_WORK INSTRUCTIONS_
Although the data below holds other lines too, output only those from the line with "if negb (Bool.eqb" up to and including the line with "else Ok (joinWith", exactly as they appear.

** PROVIDED RECORDS follows **

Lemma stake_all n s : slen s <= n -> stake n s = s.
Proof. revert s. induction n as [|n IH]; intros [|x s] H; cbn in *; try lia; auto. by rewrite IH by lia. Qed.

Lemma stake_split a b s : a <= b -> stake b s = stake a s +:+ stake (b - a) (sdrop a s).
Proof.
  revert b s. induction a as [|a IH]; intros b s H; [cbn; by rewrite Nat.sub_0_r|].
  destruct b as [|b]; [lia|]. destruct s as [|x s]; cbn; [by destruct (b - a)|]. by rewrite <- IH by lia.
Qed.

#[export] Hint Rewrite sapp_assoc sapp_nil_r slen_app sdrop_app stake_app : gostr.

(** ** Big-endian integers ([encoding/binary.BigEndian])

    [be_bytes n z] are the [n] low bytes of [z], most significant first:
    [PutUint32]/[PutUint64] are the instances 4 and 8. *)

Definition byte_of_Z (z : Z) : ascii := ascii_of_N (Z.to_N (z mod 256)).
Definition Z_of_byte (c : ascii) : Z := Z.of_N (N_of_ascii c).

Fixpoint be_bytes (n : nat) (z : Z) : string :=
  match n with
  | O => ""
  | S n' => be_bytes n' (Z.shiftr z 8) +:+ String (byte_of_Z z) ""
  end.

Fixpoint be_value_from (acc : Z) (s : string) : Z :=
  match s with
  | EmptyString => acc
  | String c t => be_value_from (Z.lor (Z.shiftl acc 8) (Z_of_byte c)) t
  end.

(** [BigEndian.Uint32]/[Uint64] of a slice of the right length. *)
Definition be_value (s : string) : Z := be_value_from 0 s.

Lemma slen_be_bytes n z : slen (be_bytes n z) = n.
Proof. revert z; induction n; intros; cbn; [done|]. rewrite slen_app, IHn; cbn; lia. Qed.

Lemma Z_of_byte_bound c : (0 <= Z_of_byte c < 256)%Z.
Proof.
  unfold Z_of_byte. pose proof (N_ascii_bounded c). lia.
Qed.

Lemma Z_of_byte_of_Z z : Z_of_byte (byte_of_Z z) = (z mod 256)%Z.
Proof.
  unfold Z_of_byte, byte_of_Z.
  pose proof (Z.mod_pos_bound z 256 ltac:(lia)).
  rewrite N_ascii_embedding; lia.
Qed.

** End of PROVIDED RECORDS **
** PROVIDED RECORDS follows **

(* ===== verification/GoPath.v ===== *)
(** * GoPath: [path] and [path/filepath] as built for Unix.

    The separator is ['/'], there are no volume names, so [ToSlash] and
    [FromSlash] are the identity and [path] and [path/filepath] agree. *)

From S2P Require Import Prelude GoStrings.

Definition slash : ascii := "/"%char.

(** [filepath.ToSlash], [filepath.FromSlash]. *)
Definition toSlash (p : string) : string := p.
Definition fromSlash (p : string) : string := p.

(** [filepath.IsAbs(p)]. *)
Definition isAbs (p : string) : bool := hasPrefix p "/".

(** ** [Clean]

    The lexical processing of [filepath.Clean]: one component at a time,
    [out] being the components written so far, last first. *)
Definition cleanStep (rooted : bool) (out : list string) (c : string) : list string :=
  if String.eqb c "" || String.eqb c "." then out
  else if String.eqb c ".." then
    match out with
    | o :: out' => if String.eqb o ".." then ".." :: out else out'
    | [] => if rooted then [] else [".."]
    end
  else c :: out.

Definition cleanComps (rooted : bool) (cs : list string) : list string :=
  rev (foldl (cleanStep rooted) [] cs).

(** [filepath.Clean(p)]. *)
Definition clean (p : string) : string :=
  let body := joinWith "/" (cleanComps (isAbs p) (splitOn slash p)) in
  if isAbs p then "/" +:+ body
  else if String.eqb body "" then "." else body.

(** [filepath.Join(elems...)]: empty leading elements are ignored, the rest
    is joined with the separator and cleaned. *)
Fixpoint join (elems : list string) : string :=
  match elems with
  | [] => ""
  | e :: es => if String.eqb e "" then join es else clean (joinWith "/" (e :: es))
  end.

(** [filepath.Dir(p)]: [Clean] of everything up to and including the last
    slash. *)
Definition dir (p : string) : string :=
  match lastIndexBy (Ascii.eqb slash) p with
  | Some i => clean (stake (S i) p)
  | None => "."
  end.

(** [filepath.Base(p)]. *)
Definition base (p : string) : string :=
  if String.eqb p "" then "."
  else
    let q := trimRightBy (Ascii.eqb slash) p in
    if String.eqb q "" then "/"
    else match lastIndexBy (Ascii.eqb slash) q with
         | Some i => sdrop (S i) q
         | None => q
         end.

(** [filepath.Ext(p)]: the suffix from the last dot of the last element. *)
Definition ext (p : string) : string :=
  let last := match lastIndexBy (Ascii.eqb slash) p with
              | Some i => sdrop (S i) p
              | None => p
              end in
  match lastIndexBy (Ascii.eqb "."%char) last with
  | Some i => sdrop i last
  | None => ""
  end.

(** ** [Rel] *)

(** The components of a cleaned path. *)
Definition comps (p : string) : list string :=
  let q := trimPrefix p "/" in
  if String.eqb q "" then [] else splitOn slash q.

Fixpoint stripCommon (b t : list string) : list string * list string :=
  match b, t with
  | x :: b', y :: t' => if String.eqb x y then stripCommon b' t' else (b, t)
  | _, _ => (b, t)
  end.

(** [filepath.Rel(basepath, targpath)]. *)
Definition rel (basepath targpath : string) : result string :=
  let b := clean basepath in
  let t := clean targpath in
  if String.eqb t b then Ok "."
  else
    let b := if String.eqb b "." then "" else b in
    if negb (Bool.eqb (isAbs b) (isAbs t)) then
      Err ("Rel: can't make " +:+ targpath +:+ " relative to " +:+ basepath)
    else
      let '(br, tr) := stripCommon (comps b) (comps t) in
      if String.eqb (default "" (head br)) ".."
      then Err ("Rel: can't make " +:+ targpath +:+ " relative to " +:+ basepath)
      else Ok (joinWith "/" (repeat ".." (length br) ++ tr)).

** End of PROVIDED RECORDS **

_ANSWER TO THE EXERCISE_
    if negb (Bool.eqb (isAbs b) (isAbs t)) then
      Err ("Rel: can't make " +:+ targpath +:+ " relative to " +:+ basepath)
    else
      let '(br, tr) := stripCommon (comps b) (comps t) in
      if String.eqb (default "" (head br)) ".."
      then Err ("Rel: can't make " +:+ targpath +:+ " relative to " +:+ basepath)
      else Ok (joinWith "/" (repeat ".." (length br) ++ tr)).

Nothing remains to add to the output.